PMDB reage para manter projeto de ICMS nas mãos de Cunha

Partido 'clona' projeto de renegociação das dívidas de Estados e municípios para manter a tramitação na Câmara

ANDREA JUBÉ VIANNA, RICARDO BRITO / BRASÍLIA, O Estado de S.Paulo

22 de maio de 2013 | 02h03

A bancada do PMDB decidiu reagir à tentativa do governo de enquadrar o líder do partido na Câmara, Eduardo Cunha (RJ), e de barrar a reforma fiscal em andamento no Congresso. Em acordo com secretários de Fazenda estaduais, os peemedebistas decidiram "clonar" o projeto de renegociação das dívidas com Estados e municípios enviado pelo Executivo ao Congresso, a fim de garantir - numa manobra regimental - que o líder peemedebista continuasse no comando das negociações.

A articulação prestigia o líder do PMDB, no momento em que o Planalto tenta esvaziá-lo como interlocutor do partido. A relação azedou a partir das tentativas de Cunha de fazer mudanças contrárias aos interesses do governo na MP dos Portos - cuja aprovação era de interesse pessoal da presidente Dilma Rousseff.

A operação para conter novamente Eduardo Cunha começou a tomar forma na segunda-feira à noite, quando o Ministério da Fazenda anunciou que iria retirar da Câmara o projeto de reforma fiscal que enviara no início do ano. A proposta, em tramitação na Comissão de Finanças, é relatada por Cunha, cujo parecer desagradou o governo. Ele incluiu em seu relatório uma emenda, sem o aval da equipe econômica, que garante um desconto de até 45% da dívida de Estados e municípios com a União. Se aprovada, a medida causará um rombo bilionário nas contas do governo.

Aceleração. O governo estava preocupado com Cunha na liderança das negociações. Essa preocupação acentuou-se depois que o Estado revelou, no último sábado, a decisão de Cunha de acelerar o projeto com a apresentação, esta semana, de um requerimento de regime de urgência para levar o texto diretamente ao plenário, dispensando a votação em duas comissões.

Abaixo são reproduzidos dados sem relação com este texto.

(* ===== verification/HandleLayout.v ===== *)
(** * The handles of a driver are well laid out

    The invariant of HandleApi.v.  What it speaks of is the skeleton of the
    registry: the parent and the kind of each handle and, of a statement, its
    connection, its descriptors and its cursor name.  Most operations leave the
    skeleton alone; the others add a handle, remove a subtree, or change one
    statement. *)

From S2P Require Import Prelude Digits Diagnostics CursorName PgSession OdbcTransaction Registry HandleApi.

(** A statement without the fields other operations change. *)
Definition bare (s : Stmt) : Stmt :=
  {| conn_ := conn_ s; needs_data := false; sequence_pending := false; parameter_result_cursor := false;
     executed := false; cursor_name := cursor_name s; statement_id := statement_id s;
     automatic_app_row := automatic_app_row s; automatic_app_param := automatic_app_param s;
     app_row := app_row s; app_param := app_param s; imp_row := imp_row s; imp_param := imp_param s |}.

Inductive Kind := KEnv | KConn | KStmt (s : Stmt) | KDesc (automatic : bool).
Abbreviation Skeleton := (gmap Z (Z * Kind)).

Definition implicit_of (s : Stmt) : list Z := [automatic_app_row s; automatic_app_param s; imp_row s; imp_param s].

Lemma implicit_members s :
  automatic_app_row s ∈ implicit_of s /\ automatic_app_param s ∈ implicit_of s /\
  imp_row s ∈ implicit_of s /\ imp_param s ∈ implicit_of s.
Proof. unfold implicit_of. set_solver. Qed.

Record layout (k : Skeleton) (next : Z) : Prop := {
  null_free : k !! 0 = None;
  env_root h p : k !! h = Some (p, KEnv) -> p = 0;
  conn_parent h p : k !! h = Some (p, KConn) -> exists q, k !! p = Some (q, KEnv);
  stmt_parent h p s : k !! h = Some (p, KStmt s) -> conn_ s = p /\ exists q, k !! p = Some (q, KConn);
  desc_parent h p auto : k !! h = Some (p, KDesc auto) ->
    if auto then exists q s, k !! p = Some (q, KStmt s) else exists q, k !! p = Some (q, KConn);
  implicit_there h p s d : k !! h = Some (p, KStmt s) -> d ∈ implicit_of s -> k !! d = Some (h, KDesc true);
  app_row_there h p s : k !! h = Some (p, KStmt s) ->
    app_row s = automatic_app_row s \/ k !! app_row s = Some (p, KDesc false);
  app_param_there h p s : k !! h = Some (p, KStmt s) ->
    app_param s = automatic_app_param s \/ k !! app_param s = Some (p, KDesc false);
  id_below h p s : k !! h = Some (p, KStmt s) -> 0 <= statement_id s < next;
  name_valid h p s : k !! h = Some (p, KStmt s) -> cursor_name s = [] \/ is_valid_cursor_name (cursor_name s) = true;
  names_apart h h' p s s' : k !! h = Some (p, KStmt s) -> k !! h' = Some (p, KStmt s') -> h <> h' ->
    cursor_identity (name_of s) <> cursor_identity (name_of s');
  ids_apart h h' p p' s s' : k !! h = Some (p, KStmt s) -> k !! h' = Some (p', KStmt s') -> h <> h' ->
    statement_id s <> statement_id s'
}.
Record System := { registry : Handles; threads : list Thread }.

Definition holds (t : Thread) (x : Mutex) : Prop := match t with Busy held _ _ => x ∈ held | Resting => False end.
Definition pins (t : Thread) (x : Mutex) : Prop :=
  match t with Busy held wants _ => x ∈ held \/ x ∈ wants | Resting => False end.

Definition well_laid m : Prop := exists next, layout (skels m) next.

(** What one thread does next: a lock it gets, its second lease, its call on the
    next connection, its return. *)
Inductive advance (s : System) (i : nat) : System -> Prop :=
| Acquire held x wants todo :
    threads s !! i = Some (Busy held (x :: wants) todo) ->
    (forall j t, threads s !! j = Some t -> j <> i -> ~ holds t x) ->
    advance s i {| registry := registry s; threads := <[i := Busy (x :: held) wants todo]> (threads s) |}
| TakeChildren held e :
    threads s !! i = Some (Busy held [] (ThenChildren e)) ->
    has_type (registry s) Environment e = true ->
    let cs := child_handles (registry s) e Connection in
    advance s i {| registry := registry s;
      threads := <[i := Busy held (mutexes (registry s) (lock_handles (registry s) cs)) (ThenEach cs)]> (threads s) |}
| RefuseChildren held e :
    threads s !! i = Some (Busy held [] (ThenChildren e)) ->
    has_type (registry s) Environment e = false ->
    advance s i {| registry := registry s; threads := <[i := Resting]> (threads s) |}
| CallNext held c cs :
    threads s !! i = Some (Busy held [] (ThenEach (c :: cs))) ->
    advance s i {| registry := registry s;
      threads := <[i := Busy held (mutexes (registry s) (lock_handles (registry s) [c])) (ThenEach cs)]> (threads s) |}
| Return held todo :
    threads s !! i = Some (Busy held [] todo) -> todo = Work \/ todo = ThenEach [] ->
    advance s i {| registry := registry s; threads := <[i := Resting]> (threads s) |}.

(** Besides, a thread starts a call, and the registry changes.  A lease keeps its
    objects alive, so the address of one is not another object's meanwhile. *)
Inductive step (s : System) : System -> Prop :=
| Advance i s' : advance s i s' -> step s s'
| Start i c :
    threads s !! i = Some Resting -> proper (registry s) c ->
    step s {| registry := registry s;
      threads := <[i := Busy [] (mutexes (registry s) (lock_handles (registry s) (requested c))) (after c)]> (threads s) |}
| Change m' :
    well_laid m' ->
    (forall i t x y, threads s !! i = Some t -> pins t x -> mutex_at m' x.2 = Some y -> y = x) ->
    step s {| registry := m'; threads := threads s |}.

(** ** What a lease locks *)

Lemma climb_spec levels m named h x :
  x ∈ climb levels m named h -> x ∈ named \/ (is_Some (m !! x) /\ x <> 0).
Proof.
  revert named h. induction levels as [|n IH]; intros named h; cbn [climb]; [by left|].
  destruct (Z.eqb_spec h 0); [by left|]. destruct (m !! h) as [e|] eqn:He; [|by left].
  case_bool_decide; [by left|].
  assert (x ∈ h :: named -> x ∈ named \/ (is_Some (m !! x) /\ x <> 0)) as Hcons.
  { intros [->|?]%elem_of_cons; [right; split; [by exists e|done]|by left]. }
  destruct (get_type (object e)); try exact Hcons; intros [?|?]%IH; auto.
Qed.

Lemma NoDup_climb levels m named h : NoDup named -> NoDup (climb levels m named h).
Proof.
  revert named h. induction levels as [|n IH]; intros named h Hn; cbn [climb]; [done|].
  destruct (h =? 0); [done|]. destruct (m !! h) as [e|]; [|done]. case_bool_decide; [done|].
  assert (NoDup (h :: named)) by (by apply list.NoDup_cons). destruct (get_type (object e)); auto.
Qed.

Lemma climb_keeps levels m named h x : x ∈ named -> x ∈ climb levels m named h.
Proof.
  revert named h. induction levels as [|n IH]; intros named h Hx; cbn [climb]; [done|].
  destruct (h =? 0); [done|]. destruct (m !! h) as [e|]; [|done]. case_bool_decide; [done|].
  destruct (get_type (object e)); try apply IH; by right.
Qed.

Lemma lock_handles_sorted m hs : StronglySorted Z.le (lock_handles m hs) /\ NoDup (lock_handles m hs).
Proof.
  unfold lock_handles. split.
  - apply (StronglySorted_merge_sort Z.le).
  - rewrite merge_sort_Permutation. assert (forall l, NoDup l -> NoDup (foldl (climb 4 m) l hs)) as H.
    { induction hs as [|h hs IH]; intros l Hl; cbn [foldl]; [done|]. by apply IH, NoDup_climb. }
    apply H. constructor.
Qed.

Nesse projeto, o governo só aceita que mudanças na forma de cobrança da dívida a partir de agora, e não desde a renegociação feita em 1990, como defende o líder do PMDB. Para evitar o arquivamento da proposta, o PMDB escolheu o deputado gaúcho Darcísio Perondi para clonar o parecer do líder do partido.

Desta forma, a bancada garante a manutenção do debate na Câmara. Pelo regimento interno da Câmara, a reprodução da proposta poderá impedir a retirada do projeto do Executivo. Isto porque o segundo projeto poderá ser apensado ao primeiro, garantindo a mesma relatoria para ambos nas mãos de Cunha.

O líder do governo no Senado, Eduardo Braga (PMDB-AM), negou ontem, no entanto, que o governo queira retaliar Eduardo Cunha ao tentar retirar das mãos dele uma fatia da reforma do ICMS. "Essa lógica não verdadeira", contestou.